CONCLUSIONS: RFS affected one-fourth of the critically ill patients but did not significantly impact 30-day mortality. Malignancy, septic shock, and high NICE RFS risk classification were positively associated with RFS, whereas high SOFA scores and extensive vasopressor use were linked to decreased risk.
摘要:
背景:再摄食综合征(RFS)是一种威胁生命的代谢紊乱,在长期饥饿后重新引入营养时发生。关于RFS患病率的数据有限,危险因素,和结果,尤其是危重病人。
方法:一项回顾性队列研究于2018年6月至2020年8月在医疗重症监护病房进行。使用了美国国家健康与护理卓越研究所(NICE)和美国肠外和肠内营养学会(ASPEN)的RFS诊断标准。主要结果是30天死亡率。
结果:在216名患者中,根据NICE和ASPEN标准,RFS诊断为22.7%和27.3%的患者,分别。有和没有RFS的患者30天死亡率没有显着差异(22/59[37.3%]vs53/157[33.8%];P=0.627)。RFS的独立预测因素是恶性肿瘤(比值比[OR]=2.09;95%CI=1.06-4.15;P=0.035),感染性休克(OR=2.26;95%CI=1.17-4.39;P=0.016),高NICERFS风险分级(OR=2.52;95%CI=1.20-5.31;P=0.015)。与RFS风险降低相关的因素是序贯器官衰竭评估(SOFA)评分>12(OR=0.45;95%CI=0.23-0.88;P=0.020)和大剂量血管加压药治疗(OR=0.34;95%CI=0.14-0.79;P=0.012)。
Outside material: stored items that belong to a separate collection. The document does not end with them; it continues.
Lemma evaluate_and_print_results_calls args it i verbose :
  runs (stamps (report_event i))
    (evaluate_and_print_results args forward_step_as_fn it i verbose).
Proof.
  pose proof (fun it verbose =>
                stamps_mono evaluator_event (report_event i) _ (evaluator_event_report i)
                  (evaluate_calls args it verbose)) as Hev.
  pose proof prefix_append as Hpre.
  unfold evaluate_and_print_results, print_rank_0. runs_structure.
Qed.

End Calls.

(** ** The training loop, whatever its outcome *)

Section LoopSafety.
Context `{E : Externals}.

Lemma step_event_loop args g ev : step_event g ev -> loop_event args g ev.
Proof. destruct ev; simpl; tauto. Qed.

Lemma report_event_loop args i g ev :
  interval_hit (eval_interval args) i = true -> do_valid args = true ->
  report_event i g ev -> loop_event args g ev.
Proof. intros Hi Hv. destruct ev; simpl; try tauto. intros [Hj Hp]. subst. auto. Qed.

Lemma synchronized_exit_loop args : runs (stamps (loop_event args)) synchronized_exit.
Proof. unfold synchronized_exit, print_rank_0. runs_structure. Qed.

Lemma train_loop_calls args tit vit :
  forall fuel i rmf,
    (Z.to_nat (train_iters args - i) <= fuel)%nat ->
    iteration args <= i ->
    (forall k, iteration args < k <= i -> interval_hit (exit_interval args) k = false) ->
    runs (stamps (loop_event args)) (train_loop fuel args tit vit i rmf).
Proof.
  pose proof (fun it =>
                stamps_mono step_event (loop_event args) _ (step_event_loop args)
                  (train_step_calls args it)) as Hts.
  induction fuel as [|fuel IH]; intros i rmf Hfuel Hi Hfree; simpl;
    destruct (i <? train_iters args) eqn:Hlt;
    try (apply Z.ltb_lt in Hlt; lia);
    [runs_structure | | runs_structure].
  apply Z.ltb_lt in Hlt.
  assert (Hlog : runs (stamps (loop_event args)) (emit (EvTrainingLog (i + 1)))).
  { apply stamps_emit. intros g. simpl. split; [lia|].
    intros k Hk. apply Hfree. lia. }
  assert (Hsave : runs (stamps (loop_event args))
                    (if (truthy_str (save args)
                         && interval_hit (save_interval args) (i + 1))%bool
                     then emit (EvSaveCheckpoint (i + 1)) ;; run_ext (save_checkpoint (i + 1))
                     else ret tt)).
  { destruct (truthy_str (save args)) eqn:Hs;
      destruct (interval_hit (save_interval args) (i + 1)) eqn:Hh; simpl;
      runs_structure. }
  assert (Heval : runs (stamps (loop_event args))
                    (if (interval_hit (eval_interval args) (i + 1) && do_valid args)%bool
                     then call Sig.evaluate_and_print_results
                            ["neox_args"; "prefix"; "forward_step_func"; "data_iterator";
                             "model"; "iteration"; "verbose"]
                            (evaluate_and_print_results args forward_step_as_fn vit
                               (i + 1) false)
                     else ret tt)).
  { destruct (interval_hit (eval_interval args) (i + 1)) eqn:Hh;
      destruct (do_valid args) eqn:Hv; simpl; [|runs_structure ..].
    apply runs_call; [typeclasses eauto|].
    eapply stamps_mono; [|apply evaluate_and_print_results_calls].
    intros g ev. now apply report_event_loop. }
  assert (Hrest : forall rmf',
             runs (stamps (loop_event args))
               (bind (if interval_hit (exit_interval args) (i + 1)
                      then synchronized_exit else ret tt)
                  (fun _ => train_loop fuel args tit vit (i + 1) rmf'))).
  { intros rmf'. destruct (interval_hit (exit_interval args) (i + 1)) eqn:Hx.
    - apply runs_bind_never_returns;
        [apply synchronized_exit_loop | exact synchronized_exit_never_returns].
    - apply runs_bind; [typeclasses eauto | apply runs_ret; typeclasses eauto | intros _].
      apply IH; [lia | lia |].
      intros k Hk. destruct (Z.eq_dec k (i + 1)) as [->|Hne]; [exact Hx|].
      apply Hfree. lia. }
  runs_structure.
Qed.

Lemma train_calls args tit vit : runs (stamps (loop_event args)) (train args tit vit).
Proof.
  assert (Hloop : forall rmf,
             runs (stamps (loop_event args))
               (train_loop (Z.to_nat (train_iters args - iteration args)) args tit vit
                  (iteration args) rmf)).
  { intros rmf. apply train_loop_calls; [lia | lia | intros k Hk; lia]. }
  unfold train, timer. runs_structure.
Qed.

End LoopSafety.

(** ** Checkpoints of a run of [train] that returns *)

(** Turn the equations of the steps that save nothing into equations
    between the checkpoints of their traces. *)
Ltac settle_checkpoints :=
  repeat match goal with
         | Hx : ?m ?wa = (Ok ?a, ?wb) |- _ =>
             lazymatch m with
             | train_loop _ _ _ _ _ _ => fail
             | _ => idtac
             end;
             apply (stamps_collect (fun _ ev => checkpoint_of ev = None) checkpoint_of
                      m wa (Ok a) wb (fun _ _ H => H)) in Hx;
             [ destruct Hx as [Hx _] | solve [ runs_structure ] ]
         end.

Section Checkpoints.
Context `{E : Externals}.

Lemma step_event_no_checkpoint g ev : step_event g ev -> checkpoint_of ev = None.
Proof. destruct ev; simpl; tauto. Qed.

Lemma report_event_no_checkpoint i g ev : report_event i g ev -> checkpoint_of ev = None.
Proof. destruct ev; simpl; tauto. Qed.

Lemma save_step_checkpoints (c : bool) j w u w' :
  (if c then emit (EvSaveCheckpoint j) ;; run_ext (save_checkpoint j) else ret tt) w
  = (Ok u, w') ->
  collect checkpoint_of (trace w')
  = (collect checkpoint_of (trace w) ++ (if c then [j] else []))%list.
Proof.
  destruct c; intros H.
  - invert_binds H. apply run_ext_inv in H. destruct H as (? & _ & ->).
    match goal with
    | He : emit _ _ = _ |- _ => apply (emit_collect checkpoint_of) in He; destruct He as [He _]
    end.
    simpl. assumption.
  - apply ret_inv in H. destruct H as [_ <-]. now rewrite app_nil_r.
Qed.

Lemma train_loop_checkpoints args tit vit :
  forall fuel i rmf w n w',
    train_loop fuel args tit vit i rmf w = (Ok n, w') ->
    collect checkpoint_of (trace w')
    = (collect checkpoint_of (trace w) ++
       List.filter
         (fun k => (truthy_str (save args) && interval_hit (save_interval args) k)%bool)
         (count_up i (Z.to_nat (n - i))))%list.
Proof.
  pose proof (fun it =>
                stamps_mono step_event (fun _ ev => checkpoint_of ev = None) _
                  step_event_no_checkpoint (train_step_calls args it)) as Hts.
  pose proof (fun it i verbose =>
                stamps_mono (report_event i) (fun _ ev => checkpoint_of ev = None) _
                  (report_event_no_checkpoint i)
                  (evaluate_and_print_results_calls args it i verbose)) as Hev.
  induction fuel as [|fuel IH]; intros i rmf w n w' H;
    pose proof (train_loop_returns _ _ _ _ _ _ _ _ _ H) as (Hn & _ & _);
    simpl in H; destruct (i <? train_iters args) eqn:Hlt.
  - discriminate H.
  - apply ret_inv in H. destruct H as [<- <-].
    replace (i - i) with 0 by lia. simpl. now rewrite app_nil_r.
  - invert_binds H. apply Z.ltb_lt in Hlt.
    match goal with
    | Hx : (if interval_hit (exit_interval args) _ then _ else _) _ = (Ok _, _) |- _ =>
        destruct (interval_hit (exit_interval args) (i + 1));
        [ now apply synchronized_exit_never_returns in Hx
        | apply ret_inv in Hx; destruct Hx as [_ <-] ]
    end.
    match goal with
    | Hx : (if (truthy_str _ && _)%bool then _ else _) _ = (Ok _, _) |- _ =>
        apply save_step_checkpoints in Hx
    end.
    apply IH in H.
    settle_checkpoints.
    rewrite H.
    replace (Z.to_nat (n - i)) with (S (Z.to_nat (n - (i + 1)))) by lia.
    simpl.
    repeat match goal with
           | Hx : collect checkpoint_of (trace ?b) = _ |- _ => rewrite Hx; clear Hx
           end.
    destruct (truthy_str (save args) && interval_hit (save_interval args) (i + 1))%bool;
      now rewrite <- !app_assoc.
  - apply ret_inv in H. destruct H as [<- <-].
    replace (i - i) with 0 by lia. simpl. now rewrite app_nil_r.
Qed.

Lemma train_checkpoints args tit vit w n w' :
  train args tit vit w = (Ok n, w') ->
  collect checkpoint_of (trace w')
  = (collect checkpoint_of (trace w) ++
     List.filter
       (fun k => (truthy_str (save args) && interval_hit (save_interval args) k)%bool)
       (count_up (iteration args) (Z.to_nat (n - iteration args))))%list.
Proof.
  unfold train, timer. intros H. invert_binds H.
  apply train_loop_checkpoints in H. rewrite H. f_equal.
  settle_checkpoints.
  repeat match goal with
         | Hx : collect checkpoint_of (trace ?b) = _ |- _ => rewrite Hx; clear Hx
         end.
  reflexivity.
Qed.

End Checkpoints.

(** ** The training step and the loop: what they call, and when *)

Section StepCalls.
Context `{E : Externals}.

Lemma same_mode_forward_step it args rl : runs same_mode (forward_step it args rl).
Proof. unfold forward_step, get_batch, _get_batch, timer. runs_structure. Qed.

Lemma same_mode_train_step args it : runs same_mode (train_step args it).
Proof.
  pose proof same_mode_forward_step as Hfs.
  unfold train_step, train_step_pipe, micro_batch, backward_step, timer. runs_structure.
Qed.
结论:RFS影响了四分之一的危重患者,但对30天死亡率没有显著影响。恶性肿瘤,感染性休克,高NICERFS风险分级与RFS呈正相关,而高SOFA评分和广泛使用血管加压药与风险降低相关.
方法:一项回顾性队列研究于2018年6月至2020年8月在医疗重症监护病房进行。使用了美国国家健康与护理卓越研究所(NICE)和美国肠外和肠内营养学会(ASPEN)的RFS诊断标准。主要结果是30天死亡率。
结果:在216名患者中,根据NICE和ASPEN标准,RFS诊断为22.7%和27.3%的患者,分别。有和没有RFS的患者30天死亡率没有显着差异(22/59[37.3%]vs53/157[33.8%];P=0.627)。RFS的独立预测因素是恶性肿瘤(比值比[OR]=2.09;95%CI=1.06-4.15;P=0.035),感染性休克(OR=2.26;95%CI=1.17-4.39;P=0.016),高NICERFS风险分级(OR=2.52;95%CI=1.20-5.31;P=0.015)。与RFS风险降低相关的因素是序贯器官衰竭评估(SOFA)评分>12(OR=0.45;95%CI=0.23-0.88;P=0.020)和大剂量血管加压药治疗(OR=0.34;95%CI=0.14-0.79;P=0.012)。
结论:RFS影响了四分之一的危重患者,但对30天死亡率没有显著影响。恶性肿瘤,感染性休克,高NICERFS风险分级与RFS呈正相关,而高SOFA评分和广泛使用血管加压药与风险降低相关.